Problem details.
From the listing below, copy every line with the word "drop".

Given records.
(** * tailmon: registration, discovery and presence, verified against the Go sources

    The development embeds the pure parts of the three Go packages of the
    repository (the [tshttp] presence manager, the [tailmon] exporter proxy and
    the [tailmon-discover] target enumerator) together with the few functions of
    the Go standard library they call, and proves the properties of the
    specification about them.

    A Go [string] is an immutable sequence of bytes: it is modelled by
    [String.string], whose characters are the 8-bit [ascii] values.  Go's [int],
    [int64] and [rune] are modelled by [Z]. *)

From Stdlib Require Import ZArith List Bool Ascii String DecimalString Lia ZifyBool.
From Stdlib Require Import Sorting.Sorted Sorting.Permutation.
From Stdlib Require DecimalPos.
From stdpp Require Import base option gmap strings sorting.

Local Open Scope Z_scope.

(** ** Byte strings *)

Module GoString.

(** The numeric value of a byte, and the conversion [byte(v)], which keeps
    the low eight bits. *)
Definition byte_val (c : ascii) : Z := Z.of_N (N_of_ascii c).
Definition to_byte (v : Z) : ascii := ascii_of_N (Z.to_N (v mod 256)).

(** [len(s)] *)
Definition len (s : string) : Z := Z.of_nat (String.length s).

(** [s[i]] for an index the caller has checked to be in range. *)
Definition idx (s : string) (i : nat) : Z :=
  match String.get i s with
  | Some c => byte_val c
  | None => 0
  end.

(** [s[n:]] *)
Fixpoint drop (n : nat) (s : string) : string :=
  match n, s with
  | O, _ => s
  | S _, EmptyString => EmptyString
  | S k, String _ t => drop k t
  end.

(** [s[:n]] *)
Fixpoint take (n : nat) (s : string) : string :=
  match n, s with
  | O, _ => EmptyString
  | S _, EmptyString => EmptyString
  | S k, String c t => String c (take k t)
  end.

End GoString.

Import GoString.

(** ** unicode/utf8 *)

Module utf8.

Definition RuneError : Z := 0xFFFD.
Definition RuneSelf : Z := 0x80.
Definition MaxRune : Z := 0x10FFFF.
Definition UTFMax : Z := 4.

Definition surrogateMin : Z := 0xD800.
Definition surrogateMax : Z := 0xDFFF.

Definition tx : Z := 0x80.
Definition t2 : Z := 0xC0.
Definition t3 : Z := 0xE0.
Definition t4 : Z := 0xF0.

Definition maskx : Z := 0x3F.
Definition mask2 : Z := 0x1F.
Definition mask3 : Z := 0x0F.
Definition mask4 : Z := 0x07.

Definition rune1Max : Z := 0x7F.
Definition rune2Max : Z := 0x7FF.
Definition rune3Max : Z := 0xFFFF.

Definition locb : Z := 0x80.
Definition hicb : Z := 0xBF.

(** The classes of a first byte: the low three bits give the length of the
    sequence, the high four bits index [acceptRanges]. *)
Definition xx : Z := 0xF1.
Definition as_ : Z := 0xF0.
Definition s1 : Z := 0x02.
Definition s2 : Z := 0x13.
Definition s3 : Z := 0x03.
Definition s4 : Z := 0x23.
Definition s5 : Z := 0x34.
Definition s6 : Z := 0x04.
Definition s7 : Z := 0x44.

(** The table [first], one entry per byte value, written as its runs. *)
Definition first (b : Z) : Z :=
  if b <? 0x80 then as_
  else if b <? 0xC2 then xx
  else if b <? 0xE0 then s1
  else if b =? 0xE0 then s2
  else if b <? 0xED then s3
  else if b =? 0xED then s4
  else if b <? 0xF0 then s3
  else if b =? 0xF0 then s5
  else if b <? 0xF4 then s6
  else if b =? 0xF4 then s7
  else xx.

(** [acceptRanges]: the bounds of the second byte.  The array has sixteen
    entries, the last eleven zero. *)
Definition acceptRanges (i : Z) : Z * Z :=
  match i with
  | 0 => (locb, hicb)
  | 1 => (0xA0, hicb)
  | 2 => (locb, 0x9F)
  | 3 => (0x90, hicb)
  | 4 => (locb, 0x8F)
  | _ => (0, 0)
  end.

* * *

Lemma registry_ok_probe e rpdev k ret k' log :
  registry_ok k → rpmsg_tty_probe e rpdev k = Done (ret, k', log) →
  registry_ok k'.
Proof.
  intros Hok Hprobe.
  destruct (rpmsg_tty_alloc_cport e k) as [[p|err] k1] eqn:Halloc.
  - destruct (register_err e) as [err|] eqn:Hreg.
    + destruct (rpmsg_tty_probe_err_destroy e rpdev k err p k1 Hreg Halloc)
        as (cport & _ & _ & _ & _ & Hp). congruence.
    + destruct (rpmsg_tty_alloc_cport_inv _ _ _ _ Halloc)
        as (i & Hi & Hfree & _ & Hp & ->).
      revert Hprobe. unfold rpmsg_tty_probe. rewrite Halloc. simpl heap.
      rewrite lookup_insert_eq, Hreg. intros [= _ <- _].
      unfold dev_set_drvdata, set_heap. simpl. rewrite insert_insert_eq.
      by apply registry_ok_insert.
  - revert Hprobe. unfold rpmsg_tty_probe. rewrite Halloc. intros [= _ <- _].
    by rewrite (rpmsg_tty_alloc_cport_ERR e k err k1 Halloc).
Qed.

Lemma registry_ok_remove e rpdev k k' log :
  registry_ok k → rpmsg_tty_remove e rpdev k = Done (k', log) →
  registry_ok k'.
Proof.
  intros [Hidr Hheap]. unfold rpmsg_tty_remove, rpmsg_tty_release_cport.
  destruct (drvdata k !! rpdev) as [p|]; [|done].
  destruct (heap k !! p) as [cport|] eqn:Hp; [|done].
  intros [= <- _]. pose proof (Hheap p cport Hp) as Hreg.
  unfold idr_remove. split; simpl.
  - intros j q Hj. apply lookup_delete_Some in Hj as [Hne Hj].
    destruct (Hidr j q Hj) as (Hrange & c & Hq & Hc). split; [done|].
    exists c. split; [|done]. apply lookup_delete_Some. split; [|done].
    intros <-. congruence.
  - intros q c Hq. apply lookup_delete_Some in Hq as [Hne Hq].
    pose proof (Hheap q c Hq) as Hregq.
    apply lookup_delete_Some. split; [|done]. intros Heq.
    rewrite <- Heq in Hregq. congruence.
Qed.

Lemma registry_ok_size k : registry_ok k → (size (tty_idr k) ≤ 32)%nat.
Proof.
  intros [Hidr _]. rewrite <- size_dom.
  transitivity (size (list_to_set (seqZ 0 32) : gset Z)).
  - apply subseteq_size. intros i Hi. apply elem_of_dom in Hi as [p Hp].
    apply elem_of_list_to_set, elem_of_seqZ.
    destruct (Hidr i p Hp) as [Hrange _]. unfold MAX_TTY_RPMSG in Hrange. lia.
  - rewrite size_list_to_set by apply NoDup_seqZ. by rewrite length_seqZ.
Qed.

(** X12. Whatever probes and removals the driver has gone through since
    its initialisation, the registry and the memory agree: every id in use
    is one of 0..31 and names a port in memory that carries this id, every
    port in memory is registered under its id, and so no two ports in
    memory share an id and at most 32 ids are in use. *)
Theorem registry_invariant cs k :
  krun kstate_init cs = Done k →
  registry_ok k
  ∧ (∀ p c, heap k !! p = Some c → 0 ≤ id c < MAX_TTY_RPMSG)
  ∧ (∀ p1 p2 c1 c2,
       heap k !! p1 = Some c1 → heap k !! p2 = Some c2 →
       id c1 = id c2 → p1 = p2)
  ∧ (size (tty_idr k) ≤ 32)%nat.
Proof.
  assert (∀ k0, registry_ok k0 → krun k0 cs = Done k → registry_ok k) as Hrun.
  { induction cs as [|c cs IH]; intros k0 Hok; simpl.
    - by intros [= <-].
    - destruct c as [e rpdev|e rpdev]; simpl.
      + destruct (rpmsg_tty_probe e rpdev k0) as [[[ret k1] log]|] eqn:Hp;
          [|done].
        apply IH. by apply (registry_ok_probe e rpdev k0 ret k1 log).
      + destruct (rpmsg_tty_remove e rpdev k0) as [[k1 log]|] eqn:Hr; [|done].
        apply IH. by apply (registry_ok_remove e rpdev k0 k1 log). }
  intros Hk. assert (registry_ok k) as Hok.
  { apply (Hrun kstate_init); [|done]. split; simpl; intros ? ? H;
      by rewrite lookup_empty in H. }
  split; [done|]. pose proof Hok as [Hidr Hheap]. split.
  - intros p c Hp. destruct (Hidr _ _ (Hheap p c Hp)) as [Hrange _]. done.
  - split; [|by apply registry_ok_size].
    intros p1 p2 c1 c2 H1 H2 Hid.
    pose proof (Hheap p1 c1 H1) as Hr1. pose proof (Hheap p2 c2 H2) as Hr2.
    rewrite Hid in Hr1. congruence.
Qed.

Task solution.
Fixpoint drop (n : nat) (s : string) : string :=
  | S k, String _ t => drop k t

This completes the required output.